Obama is empowering the Republicans and the Blue Dogs with this fiscal responsibility rhetoric and perhaps he believes they will reward him by acting in good faith. And maybe they will.Or perhaps he thinks he can jiu-jitsu the debate in some very clever way to actually bolster social security and enact universal health care. But it’s a big risk. I believe that all this talk about “entitlements” and fiscal responsibility will make it much tougher to sell universal health care and easier to dismantle some of the safety net at a time when many people have just lost a large piece of their retirements, their jobs and their homes. It’s very hard for me to understand why they think it’s a good time to do this.

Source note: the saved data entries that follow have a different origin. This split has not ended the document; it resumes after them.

(* ===== verification/Keys.v ===== *)
(** The order of the keys of the database: keys are compared byte by byte, so that a
    big-endian number in a key sorts by its value. *)
From stdpp Require Import sorting.
From S2P Require Import Prelude.

Definition bytes_ltb (a b : bytes) : bool := negb (bytes_leb b a).

Lemma bytes_ltb_cmp a b : bytes_ltb a b = true ↔ bytes_cmp a b = Lt.
Proof.
  unfold bytes_ltb, bytes_leb. rewrite (bytes_cmp_antisym a b). by destruct (bytes_cmp a b).
Qed.

Lemma bytes_ltb_irrefl a : bytes_ltb a a = false.
Proof. unfold bytes_ltb. by rewrite bytes_leb_refl. Qed.

Lemma bytes_ltb_leb a b : bytes_ltb a b = true → bytes_leb a b = true.
Proof. rewrite bytes_ltb_cmp, bytes_leb_cmp. by intros ->. Qed.

Lemma bytes_leb_ltb a b : bytes_leb a b = true → a ≠ b → bytes_ltb a b = true.
Proof.
  rewrite bytes_ltb_cmp, bytes_leb_cmp. intros Hab Hne.
  destruct (bytes_cmp a b) eqn:Hc; [|done..]. by apply bytes_cmp_eq in Hc.
Qed.

Lemma bytes_ltb_leb_trans a b c : bytes_ltb a b = true → bytes_leb b c = true → bytes_ltb a c = true.
Proof.
  intros Hab Hbc. apply bytes_leb_ltb.
  - eapply bytes_leb_trans; [by apply bytes_ltb_leb|done].
  - intros ->. unfold bytes_ltb in Hab. by rewrite Hbc in Hab.
Qed.

Lemma bytes_leb_ltb_trans a b c : bytes_leb a b = true → bytes_ltb b c = true → bytes_ltb a c = true.
Proof.
  intros Hab Hbc. apply bytes_leb_ltb.
  - eapply bytes_leb_trans; [done|by apply bytes_ltb_leb].
  - intros ->. unfold bytes_ltb in Hbc. by rewrite Hab in Hbc.
Qed.

(** Keys with parts of the same length compare part by part. *)
Lemma bytes_cmp_app a b x y :
  length a = length b →
  bytes_cmp (a ++ x) (b ++ y) = match bytes_cmp a b with Eq => bytes_cmp x y | c => c end.
Proof.
  revert b. induction a as [|u a IH]; intros [|v b] Hl; try done. simpl.
  destruct (u8 u ?= u8 v); [|done..]. apply IH. by injection Hl.
Qed.

Lemma bytes_cmp_prefix a x y : bytes_cmp (a ++ x) (a ++ y) = bytes_cmp x y.
Proof. by rewrite bytes_cmp_app, bytes_cmp_refl. Qed.

#[local] Transparent to_be to_le from_be from_le.

Lemma to_be_snoc n v : to_be (S n) v = to_be n (Z.shiftr v 8) ++ [byte.of_Z v].
Proof. done. Qed.

Lemma to_be_from_be b n : length b = n → to_be n (from_be b) = b.
Proof.
  intros Hb. unfold to_be, from_be. change (le_split n ?v) with (to_le n v).
  change (le_combine (rev b)) with (from_le (rev b)).
  rewrite to_le_from_le by (by rewrite length_rev). apply rev_involutive.
Qed.

#[local] Opaque to_be to_le from_be from_le.

Lemma length_to_be n v : length (to_be n v) = n.
Proof. pose proof (len_to_be n v). unfold len in *. lia. Qed.

Lemma bytes_cmp_to_be n x y :
  0 <= x < 2 ^ (8 * Z.of_nat n) → 0 <= y < 2 ^ (8 * Z.of_nat n) →
  bytes_cmp (to_be n x) (to_be n y) = (x ?= y).
Proof.
  revert x y. induction n as [|n IH]; intros x y Hx Hy.
  - change (2 ^ (8 * Z.of_nat 0)) with 1 in *. assert (x = 0) as -> by lia. by assert (y = 0) as -> by lia.
  - assert (2 ^ (8 * Z.of_nat (S n)) = 2 ^ 8 * 2 ^ (8 * Z.of_nat n)) as Hp
      by (rewrite <- Z.pow_add_r by lia; f_equal; lia).
    rewrite Hp in *. rewrite !to_be_snoc, !Z.shiftr_div_pow2 by lia.
    rewrite bytes_cmp_app by (by rewrite !length_to_be).
    assert (∀ v, 0 <= v < 2 ^ 8 * 2 ^ (8 * Z.of_nat n) → 0 <= v / 2 ^ 8 < 2 ^ (8 * Z.of_nat n)) as Hdiv.
    { intros v Hv. split; [apply Z.div_pos; lia|]. apply Z.div_lt_upper_bound; lia. }
    rewrite IH by (apply Hdiv; lia). simpl. rewrite !byte.unsigned_of_Z. unfold byte.wrap.
    pose proof (Z_div_mod_eq_full x (2 ^ 8)). pose proof (Z_div_mod_eq_full y (2 ^ 8)).
    pose proof (Z.mod_pos_bound x (2 ^ 8) ltac:(lia)). pose proof (Z.mod_pos_bound y (2 ^ 8) ltac:(lia)).
    destruct (Z.compare_spec (x / 2 ^ 8) (y / 2 ^ 8)); symmetry.
    + destruct (Z.compare_spec (x mod 2 ^ 8) (y mod 2 ^ 8)).
      * apply Z.compare_eq_iff. nia.
      * apply Z.compare_lt_iff. nia.
      * apply Z.compare_gt_iff. nia.
    + apply Z.compare_lt_iff. nia.
    + apply Z.compare_gt_iff. nia.
Qed.

(** * Lists sorted by a key *)

Section sorted.
Context {A : Type} (key : A → bytes).

Definition key_le (x y : A) : Prop := bytes_leb (key x) (key y) = true.
Definition key_lt (x y : A) : Prop := bytes_ltb (key x) (key y) = true.

Lemma key_lt_ne x y : key_lt x y → key x ≠ key y.
Proof. unfold key_lt. intros Hlt He. by rewrite He, bytes_ltb_irrefl in Hlt. Qed.

(** Without two equal keys the order is strict. *)
Lemma sorted_strict l : StronglySorted key_le l → NoDup (map key l) → StronglySorted key_lt l.
Proof.
  induction 1 as [|x l Hl IH Hx]; intros Hnd; [constructor|].
  cbn [map] in Hnd. apply NoDup_cons in Hnd as [Hni Hnd]. constructor; [by apply IH|].
  rewrite Forall_forall in *. intros y Hy. apply bytes_leb_ltb; [by apply Hx|].
  intros He. apply Hni. rewrite He. by apply list_elem_of_fmap_2.
Qed.

Lemma sorted_NoDup l : StronglySorted key_lt l → NoDup (map key l).
Proof.
  induction 1 as [|x l Hl IH Hx]; cbn [map]; constructor; [|done].
  intros (y & Hy & Hin)%list_elem_of_fmap_1. rewrite Forall_forall in Hx. by apply (key_lt_ne x y); [apply Hx|].
Qed.

Lemma sorted_filter (R : A → A → Prop) f l : StronglySorted R l → StronglySorted R (List.filter f l).
Proof.
  induction 1 as [|x l Hl IH Hx]; simpl; [constructor|].
  destruct (f x); [|done]. constructor; [done|].
  rewrite Forall_forall in *. intros y Hy. apply Hx.
  apply list_elem_of_In, List.filter_In in Hy as [Hy _]. by apply list_elem_of_In.
Qed.

(** Two strictly sorted lists with the same members are equal. *)
Lemma sorted_unique l k :
  StronglySorted key_lt l → StronglySorted key_lt k → (∀ x, x ∈ l ↔ x ∈ k) → l = k.
Proof.
  intros Hl. revert k. induction Hl as [|x l Hl IH Hx]; intros k Hk Heq.
  - destruct k as [|y k]; [done|]. exfalso. apply (not_elem_of_nil y), Heq. by left.
  - destruct Hk as [|y k Hk Hy]; [exfalso; apply (not_elem_of_nil x), Heq; by left|].
    rewrite Forall_forall in Hx, Hy.
    assert (x = y) as <-.
    { destruct (proj1 (elem_of_cons _ _ _) (proj1 (Heq x) ltac:(by left))) as [?|Hxk]; [done|].
      destruct (proj1 (elem_of_cons _ _ _) (proj2 (Heq y) ltac:(by left))) as [?|Hyl]; [done|].
      exfalso. pose proof (Hx y Hyl) as Hxy. pose proof (Hy x Hxk) as Hyx. unfold key_lt in *.
      apply bytes_ltb_leb in Hxy. unfold bytes_ltb in Hyx. by rewrite Hxy in Hyx. }
    f_equal. apply IH; [done|]. intros z. specialize (Heq z). rewrite !elem_of_cons in Heq.
    split; intros Hz.
    + destruct (proj1 Heq (or_intror Hz)) as [->|?]; [|done].
      exfalso. by apply (key_lt_ne x x); [apply Hx|].
    + destruct (proj2 Heq (or_intror Hz)) as [->|?]; [|done].
      exfalso. by apply (key_lt_ne x x); [apply Hy|].
Qed.
End sorted.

I know it’s probably right that we give him a chance before we completely go postal about this, but I also know that if this were a Republican saying these things I’d certainly be doing everything in my power to oppose it. But then that’s the beauty of the Nixon goes to China gambit, isn’t it? It neatly shuts down the most fervent opposition. That’s why it’s so frightening. He might just get it done
Pete Peterson and the Republicans have brilliantly laid the groundwork for this. And I would bet you anything that they’ll even take a short term hit on raising taxes on the wealthy if they can deal a death blow to what they call “entitlements.”
Deficit neutral health care reform is supposed to be the sop to the left that makes this possible, by the way. Somehow, I don’t think that’s going to be convincing.